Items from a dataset
________

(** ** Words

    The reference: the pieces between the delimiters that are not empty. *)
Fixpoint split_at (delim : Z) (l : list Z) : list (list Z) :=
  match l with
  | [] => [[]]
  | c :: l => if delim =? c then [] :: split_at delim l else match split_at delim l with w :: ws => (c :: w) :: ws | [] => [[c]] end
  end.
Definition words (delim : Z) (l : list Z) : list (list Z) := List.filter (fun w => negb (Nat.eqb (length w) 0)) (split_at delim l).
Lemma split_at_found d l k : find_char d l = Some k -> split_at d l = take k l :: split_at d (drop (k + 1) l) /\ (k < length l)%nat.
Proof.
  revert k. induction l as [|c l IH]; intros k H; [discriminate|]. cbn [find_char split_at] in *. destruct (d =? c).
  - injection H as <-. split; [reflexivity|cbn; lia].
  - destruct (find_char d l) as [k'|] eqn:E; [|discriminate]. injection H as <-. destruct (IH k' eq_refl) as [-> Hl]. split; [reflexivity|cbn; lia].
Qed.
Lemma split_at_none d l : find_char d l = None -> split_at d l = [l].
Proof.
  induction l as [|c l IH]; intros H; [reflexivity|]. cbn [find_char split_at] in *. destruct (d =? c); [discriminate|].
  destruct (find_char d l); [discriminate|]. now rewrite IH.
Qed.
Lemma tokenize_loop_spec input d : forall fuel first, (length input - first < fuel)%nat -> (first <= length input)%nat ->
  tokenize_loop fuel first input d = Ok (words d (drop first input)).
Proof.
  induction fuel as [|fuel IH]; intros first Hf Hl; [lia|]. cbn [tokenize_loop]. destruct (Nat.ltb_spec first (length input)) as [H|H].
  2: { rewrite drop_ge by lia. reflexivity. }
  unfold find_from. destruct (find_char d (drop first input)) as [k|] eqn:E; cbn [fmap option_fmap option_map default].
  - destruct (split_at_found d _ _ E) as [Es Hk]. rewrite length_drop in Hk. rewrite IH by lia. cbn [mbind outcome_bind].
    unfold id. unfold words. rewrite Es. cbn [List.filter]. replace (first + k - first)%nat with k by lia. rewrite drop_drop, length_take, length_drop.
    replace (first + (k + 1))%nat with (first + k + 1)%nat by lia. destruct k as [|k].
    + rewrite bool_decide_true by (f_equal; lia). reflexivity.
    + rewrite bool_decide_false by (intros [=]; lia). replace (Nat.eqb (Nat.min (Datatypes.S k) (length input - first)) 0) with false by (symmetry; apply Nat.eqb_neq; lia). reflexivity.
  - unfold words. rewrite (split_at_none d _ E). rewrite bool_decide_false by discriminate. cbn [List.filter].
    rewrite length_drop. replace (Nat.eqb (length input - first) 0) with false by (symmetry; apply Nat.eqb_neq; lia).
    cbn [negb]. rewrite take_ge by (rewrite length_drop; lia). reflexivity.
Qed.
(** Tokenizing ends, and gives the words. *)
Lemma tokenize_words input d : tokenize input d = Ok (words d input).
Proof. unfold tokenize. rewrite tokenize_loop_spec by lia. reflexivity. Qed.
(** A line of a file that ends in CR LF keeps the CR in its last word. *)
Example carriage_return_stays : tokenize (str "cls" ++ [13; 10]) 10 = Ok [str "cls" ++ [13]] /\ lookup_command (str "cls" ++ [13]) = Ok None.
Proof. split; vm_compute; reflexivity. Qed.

________

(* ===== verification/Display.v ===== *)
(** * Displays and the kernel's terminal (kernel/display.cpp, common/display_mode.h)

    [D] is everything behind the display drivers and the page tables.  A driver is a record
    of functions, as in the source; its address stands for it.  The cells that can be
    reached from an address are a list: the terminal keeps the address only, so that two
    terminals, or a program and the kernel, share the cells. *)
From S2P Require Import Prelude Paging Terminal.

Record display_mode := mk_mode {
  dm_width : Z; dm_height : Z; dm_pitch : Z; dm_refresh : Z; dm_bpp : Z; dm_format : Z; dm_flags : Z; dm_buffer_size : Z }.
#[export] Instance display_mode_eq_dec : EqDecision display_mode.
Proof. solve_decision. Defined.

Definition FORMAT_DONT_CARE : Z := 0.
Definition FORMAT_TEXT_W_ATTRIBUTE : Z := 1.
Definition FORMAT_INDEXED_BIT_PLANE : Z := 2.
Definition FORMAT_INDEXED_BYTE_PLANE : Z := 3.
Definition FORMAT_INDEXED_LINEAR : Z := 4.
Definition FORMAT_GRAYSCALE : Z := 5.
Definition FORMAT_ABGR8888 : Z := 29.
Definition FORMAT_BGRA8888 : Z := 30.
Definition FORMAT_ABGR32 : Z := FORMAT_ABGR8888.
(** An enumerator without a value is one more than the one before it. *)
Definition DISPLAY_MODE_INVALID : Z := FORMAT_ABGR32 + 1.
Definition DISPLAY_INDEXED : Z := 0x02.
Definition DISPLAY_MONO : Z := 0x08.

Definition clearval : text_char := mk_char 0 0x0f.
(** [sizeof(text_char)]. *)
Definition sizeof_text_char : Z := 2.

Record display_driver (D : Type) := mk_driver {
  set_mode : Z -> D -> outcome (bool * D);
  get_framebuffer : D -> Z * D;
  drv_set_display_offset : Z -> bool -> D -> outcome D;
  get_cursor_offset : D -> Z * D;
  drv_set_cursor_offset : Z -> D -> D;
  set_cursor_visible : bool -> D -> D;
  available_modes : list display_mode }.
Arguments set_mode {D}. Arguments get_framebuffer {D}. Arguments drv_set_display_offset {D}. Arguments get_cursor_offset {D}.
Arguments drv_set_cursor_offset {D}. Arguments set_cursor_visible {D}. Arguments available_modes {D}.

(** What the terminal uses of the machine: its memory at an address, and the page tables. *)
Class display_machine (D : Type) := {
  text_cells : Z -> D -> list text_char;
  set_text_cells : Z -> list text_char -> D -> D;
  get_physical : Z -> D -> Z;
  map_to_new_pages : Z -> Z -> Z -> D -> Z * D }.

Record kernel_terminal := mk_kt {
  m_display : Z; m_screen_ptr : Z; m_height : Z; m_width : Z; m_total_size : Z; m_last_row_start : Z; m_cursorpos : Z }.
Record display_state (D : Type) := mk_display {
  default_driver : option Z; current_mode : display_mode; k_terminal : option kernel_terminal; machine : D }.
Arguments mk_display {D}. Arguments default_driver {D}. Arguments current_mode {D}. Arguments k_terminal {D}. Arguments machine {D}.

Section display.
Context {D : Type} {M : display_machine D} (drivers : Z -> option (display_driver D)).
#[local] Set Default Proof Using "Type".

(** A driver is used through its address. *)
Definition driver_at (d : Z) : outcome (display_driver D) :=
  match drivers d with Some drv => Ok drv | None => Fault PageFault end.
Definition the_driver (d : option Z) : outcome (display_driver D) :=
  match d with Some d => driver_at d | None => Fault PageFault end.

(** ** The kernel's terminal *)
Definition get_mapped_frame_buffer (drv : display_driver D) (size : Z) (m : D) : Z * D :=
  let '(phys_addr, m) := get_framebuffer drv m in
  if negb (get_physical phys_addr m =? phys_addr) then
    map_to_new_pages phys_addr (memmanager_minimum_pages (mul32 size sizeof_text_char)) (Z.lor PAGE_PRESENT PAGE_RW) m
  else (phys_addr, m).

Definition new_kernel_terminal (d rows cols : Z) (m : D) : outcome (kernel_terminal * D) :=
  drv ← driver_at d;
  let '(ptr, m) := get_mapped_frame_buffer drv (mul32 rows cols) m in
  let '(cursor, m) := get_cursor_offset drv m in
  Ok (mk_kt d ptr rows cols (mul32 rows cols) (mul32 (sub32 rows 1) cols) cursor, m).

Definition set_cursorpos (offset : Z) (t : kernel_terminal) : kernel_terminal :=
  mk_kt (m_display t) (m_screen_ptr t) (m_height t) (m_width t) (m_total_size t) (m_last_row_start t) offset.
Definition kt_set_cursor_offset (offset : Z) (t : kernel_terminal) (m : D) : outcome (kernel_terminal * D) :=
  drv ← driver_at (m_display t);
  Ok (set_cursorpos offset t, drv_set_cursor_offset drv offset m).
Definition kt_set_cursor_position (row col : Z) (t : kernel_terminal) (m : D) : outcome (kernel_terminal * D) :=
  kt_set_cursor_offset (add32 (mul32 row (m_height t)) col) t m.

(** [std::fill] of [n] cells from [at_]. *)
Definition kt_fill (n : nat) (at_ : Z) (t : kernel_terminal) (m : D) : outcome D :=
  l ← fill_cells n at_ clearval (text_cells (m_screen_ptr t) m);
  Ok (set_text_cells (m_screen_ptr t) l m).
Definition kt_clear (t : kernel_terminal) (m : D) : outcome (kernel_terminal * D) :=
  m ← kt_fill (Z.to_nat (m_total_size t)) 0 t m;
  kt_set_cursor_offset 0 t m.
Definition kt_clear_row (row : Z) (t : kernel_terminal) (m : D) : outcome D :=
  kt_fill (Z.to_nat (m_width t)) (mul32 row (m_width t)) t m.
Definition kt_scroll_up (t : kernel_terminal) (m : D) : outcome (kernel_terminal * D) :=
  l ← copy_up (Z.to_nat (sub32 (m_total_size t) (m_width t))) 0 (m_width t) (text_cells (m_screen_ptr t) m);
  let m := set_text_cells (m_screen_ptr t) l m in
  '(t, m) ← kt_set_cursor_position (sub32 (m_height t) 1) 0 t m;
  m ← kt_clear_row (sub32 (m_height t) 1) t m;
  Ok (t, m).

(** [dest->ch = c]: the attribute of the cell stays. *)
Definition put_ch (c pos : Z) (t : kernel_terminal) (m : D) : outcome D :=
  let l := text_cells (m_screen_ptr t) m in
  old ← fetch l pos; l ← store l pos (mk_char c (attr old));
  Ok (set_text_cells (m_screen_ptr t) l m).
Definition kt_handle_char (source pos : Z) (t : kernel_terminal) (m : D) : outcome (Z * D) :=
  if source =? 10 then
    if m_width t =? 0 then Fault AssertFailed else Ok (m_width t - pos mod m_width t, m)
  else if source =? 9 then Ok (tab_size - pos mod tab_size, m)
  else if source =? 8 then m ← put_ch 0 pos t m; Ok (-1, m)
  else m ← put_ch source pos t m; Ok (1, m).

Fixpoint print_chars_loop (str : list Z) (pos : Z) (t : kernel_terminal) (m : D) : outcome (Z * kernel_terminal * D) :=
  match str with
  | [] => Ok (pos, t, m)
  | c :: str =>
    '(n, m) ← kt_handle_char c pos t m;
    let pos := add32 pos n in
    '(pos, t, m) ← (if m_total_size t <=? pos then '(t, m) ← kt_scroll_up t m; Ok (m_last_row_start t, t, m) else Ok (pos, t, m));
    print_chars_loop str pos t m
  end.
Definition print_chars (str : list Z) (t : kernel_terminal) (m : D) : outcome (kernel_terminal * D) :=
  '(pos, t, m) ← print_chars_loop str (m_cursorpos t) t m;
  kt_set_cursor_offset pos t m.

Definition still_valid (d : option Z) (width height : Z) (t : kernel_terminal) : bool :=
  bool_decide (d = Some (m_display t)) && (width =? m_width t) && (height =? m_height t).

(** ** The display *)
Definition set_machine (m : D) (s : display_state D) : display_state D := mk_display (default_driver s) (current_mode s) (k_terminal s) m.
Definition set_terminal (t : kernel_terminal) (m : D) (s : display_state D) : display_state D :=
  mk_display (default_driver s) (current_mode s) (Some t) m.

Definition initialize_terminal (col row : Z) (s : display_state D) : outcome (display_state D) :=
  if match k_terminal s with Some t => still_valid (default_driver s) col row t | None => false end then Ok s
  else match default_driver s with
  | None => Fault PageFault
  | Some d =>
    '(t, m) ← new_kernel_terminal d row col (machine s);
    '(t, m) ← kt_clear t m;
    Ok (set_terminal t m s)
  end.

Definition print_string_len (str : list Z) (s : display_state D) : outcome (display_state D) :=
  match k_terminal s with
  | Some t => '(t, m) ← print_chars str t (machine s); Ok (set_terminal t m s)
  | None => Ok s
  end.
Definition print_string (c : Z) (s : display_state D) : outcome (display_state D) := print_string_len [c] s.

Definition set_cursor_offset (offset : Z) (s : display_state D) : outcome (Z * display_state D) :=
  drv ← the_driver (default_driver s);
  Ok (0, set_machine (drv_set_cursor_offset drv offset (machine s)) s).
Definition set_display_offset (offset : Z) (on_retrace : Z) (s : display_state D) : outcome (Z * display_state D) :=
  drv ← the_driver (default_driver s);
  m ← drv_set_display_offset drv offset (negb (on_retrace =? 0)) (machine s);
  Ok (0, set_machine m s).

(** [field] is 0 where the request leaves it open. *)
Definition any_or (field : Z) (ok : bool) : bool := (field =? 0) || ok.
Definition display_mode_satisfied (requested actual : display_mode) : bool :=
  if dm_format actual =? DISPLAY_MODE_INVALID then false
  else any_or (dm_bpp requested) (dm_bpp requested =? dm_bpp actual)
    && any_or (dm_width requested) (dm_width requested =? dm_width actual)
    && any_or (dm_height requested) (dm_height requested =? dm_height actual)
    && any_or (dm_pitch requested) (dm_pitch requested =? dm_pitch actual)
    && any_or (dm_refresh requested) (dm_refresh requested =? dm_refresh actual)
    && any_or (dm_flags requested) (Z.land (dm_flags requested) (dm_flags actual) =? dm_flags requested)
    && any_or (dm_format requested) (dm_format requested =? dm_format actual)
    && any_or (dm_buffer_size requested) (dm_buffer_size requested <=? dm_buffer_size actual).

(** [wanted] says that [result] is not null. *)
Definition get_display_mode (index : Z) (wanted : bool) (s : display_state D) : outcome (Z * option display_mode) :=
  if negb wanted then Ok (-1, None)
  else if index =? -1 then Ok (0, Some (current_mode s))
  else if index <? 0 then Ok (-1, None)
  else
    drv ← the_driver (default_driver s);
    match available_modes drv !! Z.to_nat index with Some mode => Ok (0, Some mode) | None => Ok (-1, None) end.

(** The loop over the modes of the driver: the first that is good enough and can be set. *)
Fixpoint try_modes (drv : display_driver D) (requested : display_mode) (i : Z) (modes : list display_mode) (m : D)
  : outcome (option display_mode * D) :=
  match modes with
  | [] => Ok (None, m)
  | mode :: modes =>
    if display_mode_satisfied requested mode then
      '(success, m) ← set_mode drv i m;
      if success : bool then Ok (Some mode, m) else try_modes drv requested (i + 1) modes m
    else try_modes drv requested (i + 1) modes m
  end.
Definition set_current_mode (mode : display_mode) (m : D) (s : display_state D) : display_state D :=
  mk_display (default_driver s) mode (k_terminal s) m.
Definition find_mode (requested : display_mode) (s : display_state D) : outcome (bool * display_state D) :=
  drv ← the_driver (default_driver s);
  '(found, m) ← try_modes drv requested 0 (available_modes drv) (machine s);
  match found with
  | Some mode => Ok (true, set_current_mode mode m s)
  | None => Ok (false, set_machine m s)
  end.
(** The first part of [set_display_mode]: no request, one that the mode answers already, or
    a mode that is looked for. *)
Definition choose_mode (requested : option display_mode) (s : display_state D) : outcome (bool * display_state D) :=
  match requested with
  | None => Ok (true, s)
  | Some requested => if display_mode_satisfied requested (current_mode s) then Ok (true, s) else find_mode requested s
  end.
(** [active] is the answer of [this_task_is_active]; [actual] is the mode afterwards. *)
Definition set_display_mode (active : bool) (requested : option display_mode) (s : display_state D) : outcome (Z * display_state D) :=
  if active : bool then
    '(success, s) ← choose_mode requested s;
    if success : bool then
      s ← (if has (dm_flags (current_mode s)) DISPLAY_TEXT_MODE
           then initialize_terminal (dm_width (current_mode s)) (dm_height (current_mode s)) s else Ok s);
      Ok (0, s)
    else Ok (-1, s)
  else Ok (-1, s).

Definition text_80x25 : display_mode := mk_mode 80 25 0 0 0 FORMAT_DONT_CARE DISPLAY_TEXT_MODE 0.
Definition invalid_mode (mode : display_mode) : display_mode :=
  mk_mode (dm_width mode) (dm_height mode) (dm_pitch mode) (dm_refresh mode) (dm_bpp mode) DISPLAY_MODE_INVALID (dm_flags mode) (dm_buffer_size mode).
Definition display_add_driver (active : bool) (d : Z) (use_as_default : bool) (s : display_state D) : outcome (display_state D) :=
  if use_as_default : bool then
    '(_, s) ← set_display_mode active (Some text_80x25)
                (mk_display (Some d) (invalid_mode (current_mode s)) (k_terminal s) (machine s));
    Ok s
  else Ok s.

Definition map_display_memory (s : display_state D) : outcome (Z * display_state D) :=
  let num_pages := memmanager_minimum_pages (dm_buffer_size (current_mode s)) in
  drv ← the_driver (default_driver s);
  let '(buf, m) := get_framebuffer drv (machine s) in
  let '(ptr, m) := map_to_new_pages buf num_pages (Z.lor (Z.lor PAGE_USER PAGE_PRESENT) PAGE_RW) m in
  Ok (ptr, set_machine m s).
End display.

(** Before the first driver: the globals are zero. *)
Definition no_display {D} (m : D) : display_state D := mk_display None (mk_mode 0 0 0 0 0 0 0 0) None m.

________

== WHAT YOU HAVE TO DO ==
Could you reproduce, exactly, every line above from the line with "of functions, as" to the line with "Record display_mode := mk_mode", and no other line? Both ends count.

== YOUR RESPONSE ==
    of functions, as in the source; its address stands for it.  The cells that can be
    reached from an address are a list: the terminal keeps the address only, so that two
    terminals, or a program and the kernel, share the cells. *)
From S2P Require Import Prelude Paging Terminal.

Record display_mode := mk_mode {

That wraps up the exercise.